Скопцов бледно улыбнулся. Он стоял подле Коленвала там, где минуту назад была Анна, и ёжился под коричневым весенним плащом с пелериной на британский манер.

А ведь в этом и дело, повторно осенило Коленвала. В одежде. Сам он, только начав работать на метелинском заводе, полностью обновил себе гардероб — почему-то это показалось важным. Но Скопцов всю жизнь обшивался у недешёвого портного: чрезвычайно субтильное телосложение попросту не позволяло ему покупать готовую одежду с мануфактуры. Когда город перешёл на самообеспечение, богато обшиваться стало вроде как неуместно, однако мануфактуры платье для скопцовых выпускать так и не начали, и тому приходилось носить вещи двухлетней давности, те, в которых он помнился робким младшекурсником. Отсюда и происходило странное чувство, вот уж несколько дней терзавшее Коленвала. Чувство, будто революция, как Веня, никогда и не была живой.

Нет, новая жизнь началась, но будто бы сама по себе, будто не было этих лихорадочных и странных месяцев. Скопцов же предъявил давеча Коленвалу ворох планов и идей. Как бы ни сложились отношения с Европами, Росскую Конфедерацию ожидает кризис, ведь из-за закрывшегося на длительный срок Петерберга торговое сообщение нарушилось. Кризис неизбежен. Но можно — нужно! — сделать так, чтобы он оказался ценой, выплаченной за достойную цель.

Росская Конфедерация должна стать высокотехнологической, высоконаучной страной. Это не так сложно, как кажется. Если студенты могут превратить захудалый заводик в процветающее предприятие, а подпольные аптекари в трущобах — отыскать лекарство от проклятых европейских пилюль, то на что способно всё население страны?

«Да ни на что, — ответил тогда Коленвал. — Люди ленивы, и к труду их обычно приходится принуждать. Студенты, подпольщики — это всё те, кому не лень, потому что запрещают».
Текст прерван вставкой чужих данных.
Lemma validateConnection_rejected (rt : Runtime) (api : GitHubService.Collaborators)
    (e : JS.Error) (w : World ProjectSummary.t) :
  GitHubService.users_getAuthenticated api = JS.Rejected e ->
  GitHubService.validateConnection rt api w
  = (Throw {| JS.message := "GitHub authentication failed" |},
     worldAfterError rt "Failed to connect to GitHub" (Some (JS.message e)) w).
Proof.
  intros H. unfold GitHubService.validateConnection, Eff.tryCatch, Eff.bind.
  now rewrite H.
Qed.

Lemma checkRateLimit_run (rt : Runtime) (api : GitHubService.Collaborators)
    (w : World ProjectSummary.t) :
  exists result lines,
    GitHubService.checkRateLimit rt api w = (Normal result, logLines lines w)
    /\ (forall rate, GitHubService.rateLimit_get api = JS.Resolved rate ->
                     result = Some rate
                     /\ (length lines = 2%nat <-> GitHubService.remaining rate < 10)
                     /\ (length lines = 1%nat <-> 10 <= GitHubService.remaining rate))
    /\ (forall e, GitHubService.rateLimit_get api = JS.Rejected e ->
                  result = None
                  /\ lines = [chalk rt "yellow" "⚠" +:+ " "
                              +:+ "Could not check rate limit"]).
Proof.
  unfold GitHubService.checkRateLimit, Eff.tryCatch.
  destruct (GitHubService.rateLimit_get api) as [rate|e].
  - cbn [Eff.await]. unfold Eff.bind at 1. unfold Eff.ret at 1.
    unfold Logger.info. rewrite bind_consoleLog.
    destruct (Z.ltb_spec (GitHubService.remaining rate) 10) as [Hlow|Hok].
    + unfold Logger.warning. rewrite bind_consoleLog, logLines_app.
      eexists. eexists. split; [reflexivity|].
      split; [|discriminate].
      intros rate' Hrate. injection Hrate as <-.
      split; [reflexivity|]. simpl. split; split; intros; lia || reflexivity.
    + unfold Eff.bind, Eff.ret.
      eexists. eexists. split; [reflexivity|].
      split; [|discriminate].
      intros rate' Hrate. injection Hrate as <-.
      split; [reflexivity|]. simpl. split; split; intros; lia || reflexivity.
  - cbn [Eff.await]. unfold Eff.bind at 1. unfold Eff.throw at 1.
    unfold Logger.warning. rewrite bind_consoleLog.
    eexists. eexists. split; [reflexivity|].
    split; [discriminate|]. intros e' _. auto.
Qed.
(** What the guard of one variable accepts: any value that is set, not
    empty, and not a single whitespace character. *)
Lemma env_not_blank_spec (env : gmap string string) (name : string) :
  env_not_blank env name = true ↔
  ∃ c rest, env !! name = Some (String c rest)
            ∧ (is_space c = false ∨ rest ≠ EmptyString).
Proof.
  unfold env_not_blank. destruct (env !! name) as [[|c rest]|]; simpl.
  - split; [discriminate|]. intros (c & rest & ? & _). discriminate.
  - destruct (is_space c) eqn:Hc.
    + destruct rest as [|c' rest']; simpl.
      * split; [discriminate|].
        intros (c0 & rest0 & Heq & [H|H]); inversion Heq; subst; congruence.
      * split; [|done]. intros _. exists c, (String c' rest'). eauto.
    + simpl. split; [|done]. intros _. exists c, rest. eauto.
  - split; [discriminate|]. intros (c & rest & ? & _). discriminate.
Qed.

(** One direction of the specification's condition holds: a value that is
    not empty once trimmed passes the guard. *)
Lemma present_after_trim_not_blank (env : gmap string string) (name : string) :
  present_after_trim env name = true → env_not_blank env name = true.
Proof.
  unfold present_after_trim, env_not_blank.
  destruct (env !! name) as [[|c rest]|]; [done| |done].
  intros Htrim. simpl. destruct (is_space c) eqn:Hc; [|done].
  destruct rest as [|c' rest']; [|done].
  unfold trim in Htrim. simpl in Htrim. rewrite Hc in Htrim. discriminate.
Qed.

Lemma fallback_configured_enabled (env : gmap string string) :
  fallback_configured env = true → fallback_enabled env = true.
Proof.
  unfold fallback_configured, fallback_enabled.
  intros [[Hflag Hbucket]%andb_prop Hkey]%andb_prop.
  rewrite Hflag. simpl.
  by rewrite !present_after_trim_not_blank.
Qed.

(** C2, on the code: the fallback bucket is two spaces, which is empty
    after trimming, so the specification's condition does not hold; the
    guard of the handler passes all the same and the object is fetched
    from storage. *)
Theorem C2_blank_bucket_is_fetched :
  trim "  " = EmptyString
  ∧ fallback_configured (env blank_bucket_world) = false
  ∧ fallback_enabled (env blank_bucket_world) = true
  ∧ List.filter is_storage_call
      (calls (snd (handler blank_bucket_world gateway_event initial_state)))
    = [CallGetObject (JStr "  ") (JStr "fallback.png")].
Proof. vm_compute. repeat split; reflexivity. Qed.

(** ** C3: the terminal error responses *)

(** An HTTP status passes the test [err.status]; a failure without a
    [status] property does not. *)
Lemma http_status_truthy (n : Z) : 100 ≤ n ≤ 599 → truthy (JNum n) = true.
Proof. intros Hn. simpl. destruct (Z.eqb_spec n 0); [lia|done]. Qed.

Lemma absent_status_falsy (err : jsobj) :
  hasOwnProperty (JObj err) "status" = false →
  truthy (get_prop err "status") = false.
Proof.
  induction err as [|[k v] err IH]; simpl; [done|].
  destruct (String.eqb k "status"); [discriminate|exact IH].
Qed.




(** ** C4: the secret is loaded once *)

Lemma filter_record_call (P : Call → bool) (c : Call) (s : State) :
  P c = false →
  List.filter P (calls (record_call c s)) = List.filter P (calls s).
Proof.
  intros Hc. simpl. rewrite List.filter_app. simpl. rewrite Hc.
  apply app_nil_r.
Qed.

(** The [try] block neither touches the secret nor asks for it. *)
Lemma process_request_keeps_secret (w : World) (alb : bool) (sk : jsval)
    (event : jsobj) (s : State) :
  let s' := snd (process_request w alb sk event s) in
  secretKey s' = secretKey s
  ∧ List.filter is_secret_call (calls s') = List.filter is_secret_call (calls s).
Proof.
  rewrite process_request_eq. cbv zeta.
  destruct (setup w sk event) as [request|err]; [destruct (process w request)|];
    simpl snd; (split; [reflexivity|]);
    rewrite ?filter_record_call; reflexivity.
Qed.

(** Nor does the [catch] block. *)
Lemma handle_error_keeps_secret (w : World) (alb : bool) (err : jsval)
    (s : State) :
  let s' := snd (handle_error w alb err s) in
  secretKey s' = secretKey s
  ∧ List.filter is_secret_call (calls s') = List.filter is_secret_call (calls s).
Proof.
  rewrite handle_error_eq. cbv zeta.
  destruct (thrown_properties err);
    (destruct (fallback_enabled (env w)); [try destruct (fallback_fetch w)|]);
    simpl snd; (split; [reflexivity|]);
    rewrite ?filter_record_call; reflexivity.
Qed.

(** An invocation that starts with the secret set leaves it as it is and
    does not ask the parameter store. *)
Lemma handler_keeps_secret (w : World) (event : jsobj) (s : State) :
  truthy (secretKey s) = true →
  let s' := snd (handler w event s) in
  secretKey s' = secretKey s
  ∧ List.filter is_secret_call (calls s') = List.filter is_secret_call (calls s).
Proof.
  intros Hset. cbv zeta. rewrite handler_eq, ensureSecretKeyLoaded_eq, Hset.
  destruct (isAlb_throws event); [done|].
  pose proof (process_request_keeps_secret w (isAlb event) (secretKey s) event s)
    as [Hkey Hcalls].
  destruct (process_request _ _ _ _ _) as [[r|err] s2]; simpl in *; [done|].
  pose proof (handle_error_keeps_secret w (isAlb event) err s2) as [Hkey' Hcalls'].
  simpl in *. split; congruence.
Qed.

Lemma serve_keeps_secret (invocations : list (World * jsobj)) (s : State) :
  truthy (secretKey s) = true →
  let s' := snd (serve invocations s) in
  secretKey s' = secretKey s
  ∧ List.filter is_secret_call (calls s') = List.filter is_secret_call (calls s).
Proof.
  revert s. induction invocations as [|[w event] rest IH]; intros s Hset.
  - done.
  - cbn [serve]. pose proof (handler_keeps_secret w event s Hset) as [Hkey Hcalls].
    destruct (handler w event s) as [r s1]. simpl in Hkey, Hcalls.
    assert (Hset1 : truthy (secretKey s1) = true) by congruence.
    specialize (IH s1 Hset1) as [Hkey' Hcalls'].
    destruct (serve rest s1) as [rs s2]. simpl in *. split; congruence.
Qed.

(** C4: [ensureSecretKeyLoaded] does nothing when signing is disabled,
    and nothing when the secret is already set; a failed fetch is
    propagated and leaves the secret unset; a successful fetch is the one
    write.  Hence, from a state in which the secret is set, every sequence
    of invocations ends with the same secret and not one further request
    to the parameter store. *)
Theorem C4_secret_loaded_once (w : World) (s : State) :
  (env_is_yes (env w) "ENABLE_SIGNATURE" = false →
     ensureSecretKeyLoaded w s = (Resolved tt, s))
  ∧ (truthy (secretKey s) = true →
       ensureSecretKeyLoaded w s = (Resolved tt, s))
  ∧ (∀ e, truthy (secretKey s) = false →
          env_is_yes (env w) "ENABLE_SIGNATURE" = true →
          secret_fetch w = Rejected e →
          ensureSecretKeyLoaded w s = (Rejected e, record_call (secret_call w) s)
          ∧ secretKey (record_call (secret_call w) s) = secretKey s)
  ∧ (∀ Value, truthy (secretKey s) = false →
          env_is_yes (env w) "ENABLE_SIGNATURE" = true →
          secret_fetch w = Resolved Value →
          ensureSecretKeyLoaded w s
          = (Resolved tt,
             {| secretKey := Value; calls := calls s ++ [secret_call w] |}))
  ∧ (∀ invocations, truthy (secretKey s) = true →
       secretKey (snd (serve invocations s)) = secretKey s
       ∧ List.filter is_secret_call (calls (snd (serve invocations s)))
         = List.filter is_secret_call (calls s)).
Proof.
  rewrite ensureSecretKeyLoaded_eq. split; [|split; [|split; [|split]]].
  - intros ->. simpl. by destruct (truthy (secretKey s)).
  - by intros ->.
  - intros e -> -> ->. split; reflexivity.
  - intros Value -> -> ->. reflexivity.
  - intros invocations Hset. exact (serve_keeps_secret invocations s Hset).
Qed.
Lemma lower_char_idemp c : lower_char (lower_char c) = lower_char c.
Proof. destruct c as [[] [] [] [] [] [] [] []]; reflexivity. Qed.

Lemma lower_idemp s : lower (lower s) = lower s.
Proof. induction s as [|c s IH]; [done|]. simpl. by rewrite lower_char_idemp, IH. Qed.

Lemma is_comma_lower_char c : is_comma (lower_char c) = is_comma c.
Proof. destruct c as [[] [] [] [] [] [] [] []]; reflexivity. Qed.

Lemma truthy_lower s : truthy (lower s) = truthy s.
Proof. by destruct s. Qed.

Lemma lstrip_lower s : lstrip (lower s) = lower (lstrip s).
Proof.
  induction s as [|c s IH]; [done|]. simpl. rewrite isspace_lower_char.
  by destruct (isspace c).
Qed.

Lemma rstrip_lower s : rstrip (lower s) = lower (rstrip s).
Proof.
  induction s as [|c s IH]; [done|]. simpl. rewrite IH, isspace_lower_char.
  destruct (rstrip s); simpl; [by destruct (isspace c)|done].
Qed.

Lemma strip_lower s : strip (lower s) = lower (strip s).
Proof. unfold strip. by rewrite lstrip_lower, rstrip_lower. Qed.

Lemma split_comma_lower s : split_comma (lower s) = List.map lower (split_comma s).
Proof.
  induction s as [|c s IH]; [done|]. simpl. rewrite is_comma_lower_char, IH.
  destruct (is_comma c); [done|]. by destruct (split_comma s).
Qed.

Lemma parse_tags_lower s : parse_tags (lower s) = parse_tags s.
Proof.
  unfold parse_tags. rewrite split_comma_lower. f_equal.
  induction (split_comma s) as [|t ts IH]; [done|]. simpl.
  rewrite strip_lower, truthy_lower.
  destruct (truthy (strip t)); [|done]. simpl.
  by rewrite strip_lower, lower_idemp, IH.
Qed.

Lemma word_set_lower s : word_set (lower s) = word_set s.
Proof. unfold word_set. by rewrite lower_idemp. Qed.

(** X19.  The requested tags are compared without regard to letter case:
    [search] gives the same outcome for a tags argument and for its
    lowercase form. *)
Theorem search_tags_case_insensitive (self : VectorRAGTool Store) env query k module t :
  search self env query k module (Some (lower t))
  = search self env query k module (Some t).
Proof.
  apply search_tags_ext; [apply truthy_lower|apply parse_tags_lower].
Qed.

(** X20.  The keyword matcher reads the query without regard to letter
    case: a query and its lowercase form give the same outcome. *)
Theorem fallback_search_query_case_insensitive env query k module tags :
  _fallback_search env (lower query) k module tags
  = _fallback_search env query k module tags.
Proof. unfold _fallback_search. by rewrite word_set_lower. Qed.

End LetterCase.

(** ** One result per document on the keyword path *)

Section Distinct.

Lemma overlapping_candidates_ids env query module tags rows :
  List.map res_id (overlapping_candidates env query module tags rows)
  `sublist_of` List.map VInt (List.map row_id rows).
Proof.
  unfold overlapping_candidates.
  induction rows as [|row rest IH]; [done|]. simpl.
  destruct (candidate_text env module tags row) as [text|]; [|by apply sublist_cons].
  destruct (decide (_ = ∅)); [by apply sublist_cons|].
  simpl. by apply sublist_skip.
Qed.

Lemma slice_to_sublist {A} (k : Z) (l : list A) : slice_to k l `sublist_of` l.
Proof. unfold slice_to. destruct (0 <=? k)%Z; apply sublist_take. Qed.

(** X21.  On the keyword path a document is returned at most once: where
    the rows have distinct ids, so have the results. *)
Theorem fallback_search_distinct_documents env query k module tags rows results :
  db_documents env = Ok rows ->
  NoDup (List.map row_id rows) ->
  _fallback_search env query k module tags = Ok results ->
  NoDup (List.map res_id results).
Proof.
  intros Hdb Hrows. rewrite (fallback_search_ranked env query k module tags rows Hdb).
  intros [= <-].
  assert (NoDup (res_id <$> overlapping_candidates env query module tags rows)) as Hcand.
  { eapply sublist_NoDup; [|apply overlapping_candidates_ids].
    assert (Inj (=) (=) VInt) as Hinj by (intros z1 z2 [= ->]; done).
    apply (NoDup_fmap_2 VInt), Hrows. }
  assert (NoDup (res_id <$> sort_desc (overlapping_candidates env query module tags rows)))
    as Hsorted by (by rewrite (sort_desc_perm _)).
  eapply sublist_NoDup; [exact Hsorted|].
  apply (fmap_sublist res_id), slice_to_sublist.
Qed.

End Distinct.

Lemma fallback_search_distinct_documents_sample :
  NoDup (List.map res_id [SampleResults.playbook; SampleResults.note]).
Proof.
  apply (fallback_search_distinct_documents Sample.env "refunds days" 2 None None
           Sample.rows [SampleResults.playbook; SampleResults.note]).
  - reflexivity.
  - apply (bool_decide_eq_true_1 _). vm_compute. reflexivity.
  - vm_compute. reflexivity.
Defined.

(** ** The order of the results on the similarity path *)

Section BestFirst.

Context `{CollectionAPI Store}.

(** What the loop returns is what it held, followed by the kept results of
    the neighbours it went through. *)
Lemma process_results_prefix k tags items : forall acc results,
  process_results k tags items acc = Ok results ->
  exists n, results = acc ++ kept_results tags (firstn n items).
Proof.
  induction items as [|nb rest IH]; intros acc results; simpl.
  { intros [= <-]. exists 0. by rewrite app_nil_r. }
  destruct (process_neighbor tags nb) as [[r|]|e] eqn:Hnb; [| |done].
  - destruct (k <=? _)%Z.
    + intros [= <-]. exists 1. simpl firstn.
      by rewrite kept_results_cons, Hnb.
    + intros [n ->]%IH. exists (S n). simpl firstn.
      by rewrite kept_results_cons, Hnb, <- app_assoc.
  - intros [n ->]%IH. exists (S n). simpl firstn.
    by rewrite kept_results_cons, Hnb.
Qed.

Lemma max0_monotone x y : (x <= y)%Q -> (max0 x <= max0 y)%Q.
Proof.
  intros Hle. unfold max0.
  destruct (Qltb 0 x) eqn:Hx, (Qltb 0 y) eqn:Hy; try done.
  - apply Qltb_lt in Hx. apply Qltb_ge in Hy.
    exfalso. apply (Qlt_irrefl 0).
    apply (Qlt_le_trans _ x); [done|]. by apply (Qle_trans _ y).
  - apply Qltb_lt in Hy. by apply Qlt_le_weak.
Qed.

Lemma score_of_nearer d1 d2 : (d1 <= d2)%Q -> (max0 (1 - d2) <= max0 (1 - d1))%Q.
Proof.
  intros Hle. apply max0_monotone.
  destruct d1 as [n1 m1], d2 as [n2 m2]. unfold Qle in *. simpl in *. nia.
Qed.

Lemma In_kept_results tags items r :
  In r (kept_results tags items) ->
  exists nb, In nb items /\ process_neighbor tags nb = Ok (Some r).
Proof.
  induction items as [|nb rest IH]; [done|].
  rewrite kept_results_cons.
  destruct (process_neighbor tags nb) as [[r'|]|e] eqn:Hnb.
  - intros [<-|Hin].
    + exists nb. split; [by left|done].
    + destruct (IH Hin) as (nb' & ? & ?). exists nb'. split; [by right|done].
  - intros Hin. destruct (IH Hin) as (nb' & ? & ?). exists nb'. split; [by right|done].
  - intros Hin. destruct (IH Hin) as (nb' & ? & ?). exists nb'. split; [by right|done].
Qed.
«Ты зря столь скептически смотришь на человечество, — улыбнулся Скопцов. — Может, отчасти ты прав… В том, что не стоит просто отдавать людям инициативу и надеяться на лучшее. Наверное, не стоит. Но что если предложить им… Предложить им план действий?»

«И кто же его предложит?»

«Ты».

«Я?!»

«А что? — встревожился Скопцов. — Ты ведь обычно лучше всех знаешь… Нет-нет, я не хочу сказать, что ты ведёшь себя так, будто лучше всех знаешь, ты в самом деле! Ведь метелинский завод…»

Коленвал тогда схватился за голову и выставил Скопцова за дверь. Это было вчера. Но сегодня утром он обнаружил на бирже, куда завернул перед похоронами, скромную папочку, подписанную бисерным почерком хэра Ройша, и даже успел пробежать глазами её содержимое.

От содержимого тянуло схватиться за голову куда сильнее, чем от фантазий Скопцова.

То была краткая архивная сводка промышленных и научных начинаний, потерпевших в Росской Конфедерации неудачу за последние четыре года. Просто даты, места и сухое изложение причин. «Не отыскалось финансирования», «изобретатель умер», «реализация не утверждена местным Городским советом», «реализация не утверждена местным Городским советом», «реализация не утверждена местным Городским советом по настоянию наместнического корпуса»…

Многие из начинаний действительно были бредовыми, но за другие разбирала злость. В Старожлебинске владельцы соответствующего патента три — три! — раза умоляли власть о расширении производства авто (неудивительно, что они с такой охотой продали свои наработки Метелину). В Кирзани вывели некий сплав, который позволил бы проводить электричество дешевле и проще, однако дальше дома изобретателя это дело не пошло. Совсем рядом с Петербергом, в Тьвери, люди засеивали поля по какой-то особой методе; Городской совет благодарил их за хороший урожай, но отказывался выделить хотя бы фотографические камеры, чтобы зафиксировать процесс, поскольку само наличие технологии игнорировали, из года в год называя успех случайным. Задумки металлурга из Кирзани ох как пригодились бы давеча Петербергу, а тьверские урожаи наверняка не стали бы лишними под той самой не слишком плодородной Кирзанью. Но потенциал чах и гнил, как кирзанский овёс, как Венина пустая голова, и это было выше Коленваловых сил.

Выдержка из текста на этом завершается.